En 2013, un autre groupe a conçu un char de carnaval d’Alost ressemblant à un wagon de chemin de fer nazi utilisé pour transporter les Juifs vers les camps de la mort. Les concepteurs du char, censé protester contre les politiciens nationalistes flamands, ont défilé habillés en officiers SS nazis et en juifs orthodoxes haredi. Une affiche sur le wagon montrait des politiciens belges flamands déguisés en nazis et tenant des bidons étiquetés comme contenant du Zyklon B, le poison utilisé par les nazis pour exterminer les Juifs dans les chambres à gaz.

Et en 2009, au moins deux participants déguisés en juifs orthodoxes avec de faux nez crochus, une étoile jaune sur la poitrine et un châle arabe autour des épaules.

Le défilé d’Alost cette année a également présenté un groupe appelé Forza Witkap, dont les membres sont venus vêtus des robes blanches et des capuchons pointus du Ku Klux Klan.
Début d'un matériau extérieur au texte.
Lemma live_send_producer now lv n id k max_size m rest :
  idle_with lv n id k max_size -> lv_producer_out lv = (id, m) :: rest ->
  idle_with (flush_producer now k lv) n id k max_size /\ lv_handler_out (flush_producer now k lv) = lv_handler_out lv /\
  wire lv (flush_producer now k lv) k = frame (NetworkMessage_to_bytes m).
Proof.
  intros [[l Hl] Hh Hm [p Hn]] Ho. destruct (wire_send now (lv_transport lv) id k l m rest Hl) as (Hrest & Hl' & Hc & Hw).
  unfold wire, flush_producer. cbn [live_run fold_left live_step]. unfold producer_send. rewrite Ho.
  destruct (send_head now (lv_transport lv) ((id, m) :: rest)) as [t1 out]. cbn [fst snd] in *. subst out.
  split; [|split; [done|exact Hw]]. split; [exact Hl'|exact Hh|by rewrite <- Hm, <- Hc|]. eexists. simpl. by rewrite Hn.
Qed.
Dirigé par le politicien d’extrême droite Guy D’haeseleer, son flotteur, conçu pour ressembler à une brasserie, avait une affiche indiquant « Superior White Beer ». Un participant, vêtu de couleurs vives et portant un blackface, a distribué de la mousse au chocolat aux spectateurs en liesse.

Parallèlement à d’autres formes d’antisémitisme, largement liées à Israël, des formes classiques ont refait surface dans des contextes apolitiques tels que les matchs de football européens, les festivals de musique, la scène du rap et des événements culturels comme le carnaval d’Alost.

Mercredi, plus de 1 880 personnes avaient signé une pétition sur la plateforme Change.org pour que le Carnaval d’Alost soit retiré de la liste des événements du patrimoine de l’humanité de l’UNESCO.

« Cela ne me fait pas peur parce que c’est ma réalité », a déclaré Rubinfeld. « Mais je pense qu’il est temps que l’UNESCO retire le Carnaval d’Alost de sa liste des événements patrimoniaux. Il y a un problème institutionnel ici.